Any spirit of courageous resistance and political reform left the King with Louise's death. Prussia was forced to enter an alliance with France, and only fought back against the enemy occupation after Napoleon's defeat in Russia. The Prussian nationalism that Louise had inspired rallied in the Befreiungskriege, the Wars of Liberation (1813 -1815) in which her image as the mother of the nation whose wrongs must be avenged was used to unify all political and social groups in a struggle which ended in victory for the dynastic regime and the crushing of democratic hope.
After her death, Frederick William found solace in memorializing her in portraits and sculpture as the perfect wife and mother, insisting for his own peace of mind that the figure on her tomb be represented in everlastingly gentle sleep. He started a relationship with his only recognized mistress in 1822, twelve years after Queen Louise’s death, and married her morganatically two years later. He could not live without the companionship and sympathy of a woman, he said.
One of the bonds of the marriage between Louise and Frederick William was their shared love of fashion. As a Hohenzollern, he could not escape his hereditary martial associations, but he was completely lacking aggressive instincts and soldierly ability, let alone the military genius of his great-uncle, Frederick the Great.
Instead, he was obsessed with uniforms, and enjoyed wearing, designing and updating them, though not to the narcissistically manic degree of his and Louise's egregious great-grandson, Kaiser Wilhelm II. A fastidious dresser, Frederick William took great interest in his own and his wife’s clothes, granting her a generous allowance for her extravagant wardrobe while often criticizing her fashion choices, and her use of rouge and expensive skin creams.

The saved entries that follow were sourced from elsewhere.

Lemma sleep_done_async left out ok a n x acc :
  inv h_write left out ok (sess a) -> sleepers_ok acc a -> sleeping a !! n = Some x -> small_reply x ->
  exists a' ok', a_step h_read h_write r_read r_write h_req r_req a (SleepDone n) = Ok a' /\
    inv h_write left (out ++ reply x) ok' (sess a') /\ sleepers_ok acc a' /\
    rd (sess a') = rd (sess a) /\ (ok = true -> rd (sess a) <> ReaderDone -> ok' = true) /\
    exists p, pend h_read h_write r_read r_write (sess a) ++ asleep a ≡ₚ (h_req n, r_req n) :: p /\
      a_stepped p False True a a' /\ handlers_ok [n] a a'.
Proof.
  intros Hi Hs Hn Hsm. cbn [a_step]. unfold handleRequest_resume. rewrite Hn. destruct x as [h msg].
  cbn [sess arena rq]. rewrite encode_response_ok by exact Hsm. cbn [mbind outcome_bind].
  set (d := wire_frame _ _). change (reply (h, msg)) with d.
  assert (Hd : item_ok d).
  { unfold item_ok, d. rewrite zlen_wire_frame. unfold small_reply in Hsm. cbn [snd] in Hsm.
    pose proof (zlen_nonneg (SerializeToString (echo_prefix ++ msg))). unfold HEADER_SIZE in *. lia. }
  assert (Hs' : forall s, sleepers_ok acc (mkASess s (delete n (sleeping a)) (started a))).
  { intros s. destruct Hs as [Hs1 Hs2]. split; [done|]. cbn. intros m y Hm.
    apply lookup_delete_Some in Hm as [_ Hm]. auto. }
  destruct (wr (sess a)) as [| |] eqn:Ew.
  3:{ destruct (push_dead left out ok (sess a) d Hi Ew Hd) as (s' & -> & Hi' & _ & Es').
      cbn [mbind outcome_bind Task_body]. eexists _, false. split; [done|]. split_and!; [done|apply Hs'| | |].
      3:{ exists (pend h_read h_write r_read r_write (sess a) ++
                  asleep (mkASess (sess a) (delete n (sleeping a)) (started a))).
          split; [rewrite (asleep_delete a n (h, msg) (sess a) (started a)) by done; solve_Permutation|].
          split; [|exact (handlers_wake a n (h, msg) (release s') Hn)]. exists s', []. split_and!; [done|subst s'; by apply sess_eff_refl|by subst s'|subst s'; by left|done|].
          by intros _ w ?%elem_of_nil. }
      - cbn [sess set_sess]. rewrite release_rd. by subst s'.
      - intros -> Hnr. unfold inv in Hi. rewrite Ew in Hi. destruct (rd (sess a)) eqn:Er; [|done].
        destruct Hi as (cl & _ & Hw & Hr). unfold writer_inv in Hw. unfold reader_inv in Hr.
        rewrite Ew in Hw. rewrite Er in Hr. destruct Hw as (_ & _ & ->). by destruct Hr. }
  all: assert (Hb : exists cl, base left cl (sess a) /\ writer_inv h_write out ok cl (sess a) /\
                      reader_inv cl (sess a))
         by (unfold inv in Hi; rewrite Ew in Hi; by destruct (rd (sess a))).
  all: destruct Hb as (cl & Hb & Hw & Hr).
  all: destruct (push_ok h_write r_write Hsq left out ok cl (sess a) d Hb Hw Hd) as (s' & -> & Hb' & Hw' & Hr' & ad & Hef & Epw);
         [by rewrite Ew|].
  all: cbn [mbind outcome_bind Task_body]; eexists _, ok; split; [done|].
  all: injection Hr' as Hr1 Hr2; cbn [sess set_sess].
  all: split_and!; [|apply Hs'|by rewrite release_rd|done|].
  1,3: apply (release_ok h_write left (out ++ d) ok cl); [done..|].
  1,2: unfold reader_inv in *; by rewrite Hr1, Hr2.
  all: apply (woken_ok a n (h, msg) _ s' ad); try done; apply Hb.
Qed.

(** The coroutine a completion resumes; what kinds of completion submit nothing
    new, or only a write. *)
Definition a_self (e : acompletion) : waiter :=
  match e with
  | Io (ReadDone _) | Io (ReadFail _) => (h_read, r_read)
  | Io (WriteDone _) => (h_write, r_write)
  | SleepDone n => (h_req n, r_req n)
  end.

Definition a_quiet (e : acompletion) : Prop :=
  match e with Io (ReadFail _) => True | Io (WriteDone w) => w <= 0 | _ => False end.

Definition a_wakes (e : acompletion) : Prop :=
  match e with SleepDone _ | Io (WriteDone _) => True | Io _ => False end.

Definition a_effect (e : acompletion) (a a' : ASess) : Prop :=
  exists p, pend h_read h_write r_read r_write (sess a) ++ asleep a ≡ₚ a_self e :: p /\
    a_stepped p (a_quiet e) (a_wakes e) a a' /\ handlers_ok (wakes e) a a'.

(** A step of the plain server as one of this server. *)
Lemma a_effect_io e a s' p :
  stepped h_read h_write r_read r_write p (a_quiet (Io e)) (sess a) s' ->
  pend h_read h_write r_read r_write (sess a) ≡ₚ a_self (Io e) :: p ->
  (a_wakes (Io e) -> p = pend_r h_read r_read (sess a) /\ rd s' = rd (sess a)) -> rd_ok (arena (sess a)) (conn (sess a)) -> a_effect (Io e) a (set_sess a s').
Proof.
  intros (s1 & add & -> & Hef & Hp & Hq) Hself Hwk Hrd. exists (p ++ asleep a).
  split; [by rewrite Hself|]. split; [|apply handlers_refl]. exists s1, add. split_and!; [done|done| |by right|done|].
  - change (asleep (set_sess a _)) with (asleep a). by rewrite Hp, app_assoc.
  - intros Hwa w Hw. destruct (Hwk Hwa) as [-> Er]. rewrite release_rd in Er.
    unfold pend, pend_r in Hp. rewrite Er, Permutation_app_comm in Hp. apply Permutation_app_inv_r in Hp.
    rewrite <- Hp in Hw. unfold pend_w in Hw. destruct (wr s1); try by apply elem_of_nil in Hw.
    by apply list_elem_of_singleton in Hw.
Qed.

(** One completion: [left'] and [acc'] are what the dispatcher makes of it. *)
Lemma a_step_ok left out ok a e acc acc' left' :
  inv h_write left out ok (sess a) -> sleepers_ok acc a -> a_possible a e = true ->
  feed left (a_chunks [e]) = (acc', left') ->
  zlen (left ++ concat (a_chunks [e])) + 4096 <= VECTOR_MAX ->
  Forall small_reply acc ->
  exists a' ok', a_step h_read h_write r_read r_write h_req r_req a e = Ok a' /\
    inv h_write left' (out ++ reply_order acc [e]) ok' (sess a') /\
    sleepers_ok (acc ++ omap accept acc') a' /\
    (undisturbed e = true -> ok = true -> rd (sess a) <> ReaderDone ->
     ok' = true /\ rd (sess a') <> ReaderDone) /\
    a_effect e a a'.
Proof.
  intros Hi Hs Hp Hf Hmax Hsm. unfold reply_order. destruct e as [[bs|n|w]|n].
  - cbn [a_chunks omap list_omap concat] in Hmax. rewrite app_nil_r in Hmax.
    destruct (read_done_async left out ok a bs acc Hi Hs Hp) as (a' & E & Hi' & Hs' & Hr' & Hst); [done|].
    change (a_chunks [Io (ReadDone bs)]) with [bs] in Hf. rewrite feed_cons in Hf.
    cbn [feed fst snd] in Hf. rewrite app_nil_r in Hf. injection Hf as <- <-. exists a', ok. cbn [omap list_omap concat].
    rewrite app_nil_r. split_and!; [done..|]. eexists. split; [|exact Hst].
    cbn [a_possible possible] in Hp. unfold pend, pend_r. by destruct (rd (sess a)).
  - injection Hf as <- <-. cbn [a_possible] in Hp.
    assert (Hn : n <= 0) by (apply Z.leb_le; unfold possible in Hp; by destruct (rd (sess a))).
    rewrite read_fail_async by done.
    destruct (read_fail_ok h_read h_write r_read r_write Hsq left out ok (sess a) n Hi Hp) as (s' & -> & Hi' & Hst).
    eexists _, ok. split; [done|]. cbn [omap list_omap concat]. rewrite !app_nil_r. split_and!; [done..|].
    apply (a_effect_io (ReadFail n) _ _ _ Hst); [|done|by eapply inv_rd_ok].
    cbn [possible] in Hp. unfold pend, pend_r. by destruct (rd (sess a)).
  - injection Hf as <- <-.
    destruct (write_done_ok h_read h_write r_read r_write Hsq left out ok (sess a) w Hi Hp)
      as (s' & E & Hi' & Hr' & Hst). cbn [a_step]. cbn [sess_step] in E. rewrite E. cbn [mbind outcome_bind].
    eexists _, _. split; [done|]. cbn [omap list_omap concat sess set_sess]. rewrite !app_nil_r.
    split_and!; [done..| |].
    { intros Hu -> Hr. rewrite Hr'. split; [exact Hu|done]. }
    apply (a_effect_io (WriteDone w) _ _ _ Hst); [|done|exact (inv_rd_ok _ _ _ _ _ (WriteDone w) Hi Hp)].
    cbn [a_possible possible] in Hp. unfold pend, pend_w. destruct (wr (sess a)); try by destruct (rd (sess a)).
    solve_Permutation.
  - injection Hf as <- <-. cbn [a_possible] in Hp. destruct (sleeping a !! n) as [x|] eqn:Ex; [|done].
    destruct Hs as [Hs1 Hs2]. pose proof (Hs2 n x Ex) as Hx.
    pose proof (Forall_lookup_1 _ _ _ _ Hsm Hx) as Hsx.
    destruct (sleep_done_async left out ok a n x acc Hi (conj Hs1 Hs2) Ex Hsx)
      as (a' & ok' & E & Hi' & Hs' & Hr' & Hok' & Hst). exists a', ok'. split; [done|].
    cbn [omap list_omap]. rewrite Hx. cbn [fmap option_fmap option_map concat]. rewrite !app_nil_r.
    split_and!; [done..| |exact Hst]. intros _ H1 H2. rewrite Hr'. split; [by apply Hok'|done].
Qed.

Lemma a_chunks_cons e es : a_chunks (e :: es) = a_chunks [e] ++ a_chunks es.
Proof. by destruct e as [[]|]. Qed.

Lemma reply_order_cons acc acc' e es :
  (forall n, e = SleepDone n -> (n < length acc)%nat) ->
  reply_order (acc ++ acc') (e :: es) = reply_order acc [e] ++ reply_order (acc ++ acc') es.
Proof.
  intros He. unfold reply_order. destruct e as [e|n]; [done|]. cbn [omap list_omap].
  rewrite lookup_app_l by by apply He.
  destruct (lookup_lt_is_Some_2 acc n (He n eq_refl)) as [x ->]. cbn. by rewrite app_nil_r.
Qed.

Lemma a_run_ok es : forall left out ok a acc,
  inv h_write left out ok (sess a) -> sleepers_ok acc a ->
  a_possible_run h_read h_write r_read r_write h_req r_req (Ok a) es = true ->
  zlen (left ++ concat (a_chunks es)) + 4096 <= VECTOR_MAX ->
  let acc' := acc ++ omap accept (feed left (a_chunks es)).1 in
  Forall small_reply acc' ->
  exists a' ok', a_run h_read h_write r_read r_write h_req r_req a es = Ok a' /\
    inv h_write (feed left (a_chunks es)).2 (out ++ reply_order acc' es) ok' (sess a') /\
    sleepers_ok acc' a' /\
    (forallb undisturbed es = true -> ok = true -> rd (sess a) <> ReaderDone -> ok' = true).
Proof.
  induction es as [|e es IH]; intros left out ok a acc Hi Hs Hp Hmax; cbn zeta; intros Hsm.
  { exists a, ok. unfold reply_order. cbn in *. rewrite !app_nil_r in *. by split_and!. }
  cbn [a_possible_run] in Hp. apply andb_true_iff in Hp as [Hp Hps]. cbn [a_run].
  rewrite a_chunks_cons in *. rewrite feed_app in *. rewrite concat_app, app_assoc, zlen_app in Hmax.
  destruct (feed left (a_chunks [e])) as [ms1 left1] eqn:Hf. cbn [fst snd] in *.
  rewrite omap_app in *. rewrite app_assoc in *.
  pose proof (zlen_nonneg (concat (a_chunks es))).
  assert (Hsm1 : Forall small_reply acc) by (apply Forall_app in Hsm as [[? _]%Forall_app _]; done).
  destruct (a_step_ok left out ok a e acc ms1 left1 Hi Hs Hp Hf) as (a1 & ok1 & E & Hi1 & Hs1 & Hu1 & _);
    [lia|done|]. rewrite E in *. cbn [mbind outcome_bind].
  pose proof (feed_left_le (a_chunks [e]) left) as Hle. rewrite Hf in Hle. cbn [snd] in Hle.
  destruct (IH left1 _ ok1 a1 _ Hi1 Hs1 Hps) as (a2 & ok2 & -> & Hi2 & Hs2 & Hu2);
    [rewrite zlen_app; lia|done|].
  exists a2, ok2. split; [done|]. split_and!; [|done|].
  - rewrite <- !app_assoc in *. rewrite reply_order_cons; [done|].
    intros n ->. destruct Hs as [_ Hs]. cbn in Hp. destruct (sleeping a !! n) as [x|] eqn:Ex; [|done].
    by apply lookup_lt_Some with x, Hs.
  - cbn [forallb]. intros [Hu Hus]%andb_true_iff Hok Hr. destruct (Hu1 Hu Hok Hr). by apply Hu2.
Qed.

This well-intentioned, sartorially sensitive and least warlike of Prussian kings, the antithesis of the Nazis' Neue Mensch, instituted the Iron Cross (Eisernes Kreuz) medal for bravery in 1813, that above all other decorations became synonymous with Prussian militarism, surviving in official and popular German culture to this day. Its origins lay in another cultural mindset, an elegant neoclassical design in black and silver by the architect Schinkel, the cross itself a romantic tribute to the traditions of the medieval Teutonic Knights. The official award was backdated by a week to March 10th, Queen Louise's birthday.
The following year, Frederick William created an honour for women in memory of Queen Louise, an Order that could include up to one hundred German women drawn from any social class who had distinguished themselves in sustaining the homeland during wartime with the traditionally feminine virtues of care, faith and hope.

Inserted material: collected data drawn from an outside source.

(** * The server meets the interface of the server thread *)
#[export] Instance async_service_spec {K : Kernel} {HO : HostOrder} {PB : Protobuf} (Hsq : sq_never_full K)
  : ServiceSpec ASlot async_task.
Proof.
  refine {| sv_inv := aslot_inv; sv_pend := async_pend; sv_possible := async_possible;
            sv_stream_ok := async_stream_ok; sv_late l := l = AWriter; sv_debt := async_debt |}.
  - intros ids st c ar x c' ar' (ok & Hi & Hd) Hp Hbs Hw. exists ok. split; [|done].
    apply (inv_move _ _ _ _ _ c' ar' Hi Hp Hbs). intros cl Hb. apply Hw; apply Hb.
  - intros st c c' ar x [] m E; unfold async_possible; cbn; unfold possible, chunk_limit, BufSize; cbn; by rewrite ?E.
  - intros ids st c ar k Hfr _. by apply async_open_ok.
  - intros ids st. apply (async_resume_ok Hsq).
  - intros ids st c ar x l. by apply async_cancel_possible.
  - intros ids st c ar x. by apply async_idle.
Defined.

(** * The server thread *)

Definition async_peers_ok {HO : HostOrder} {PB : Protobuf} (peer : nat -> bytes) : Prop :=
  forall i, async_stream_ok (peer i).

Section AsyncThread.
Context {K : Kernel} {HO : HostOrder} {PB : Protobuf} (peer : nat -> bytes) (pool n : Z).
Context (Hsq : sq_never_full K) (Hpeer : async_peers_ok peer).

Definition async_program : Program (World ASlot) := service_program (V := async_service) peer.

Definition async_spec : ProgramSpec (World ASlot) (P := async_program) :=
  service_spec (Spec := async_service_spec Hsq) peer pool n Hsq Hpeer.

End AsyncThread.

Abbreviation async_world := (start_world (L := async_task)).

(** The coroutines that wait in the kernel. *)
Definition async_waiting (w : World ASlot) : list waiter :=
  pend_acc (L := async_task) (w_acc w) ++ concat (imap (fun i x => waiters (ids i) (async_pend x)) (slots w)).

Uncertain in victory and defeat: among the medals decorating Friedrich Wilhelm is the Iron Cross.
Oil painting after Gerard. Image source: Wikipedia
The criteria for both these Orders were more democratic than any other in Prussia, rewarding even the least privileged of subjects, military and civilian, male and female. They gave a glimpse of the kind of unifying nationhood envisioned by Louise, but they were chivalric gestures of the king's love for his dead wife, not of conviction in a liberal State. Bereft of her strong-willed guidance, he was too traumatized by the effects of revolution and the humiliations of war to experiment further with social reform, and as soon as the old European order was restored in the peace settlement of 1815, he barricaded himself behind a repressive government and reneged on a promise to give Prussia a constitution.
By erecting monumental shrines and creating national awards in her honour he could pretend to himself and his people that he was still conducting policies of which she would have approved. Her face in the placid sleep he had ordered for her tomb betrayed no sign of reproach or disappointment. The false reincarnations of Koenigin Luise were begun by the husband who loved her.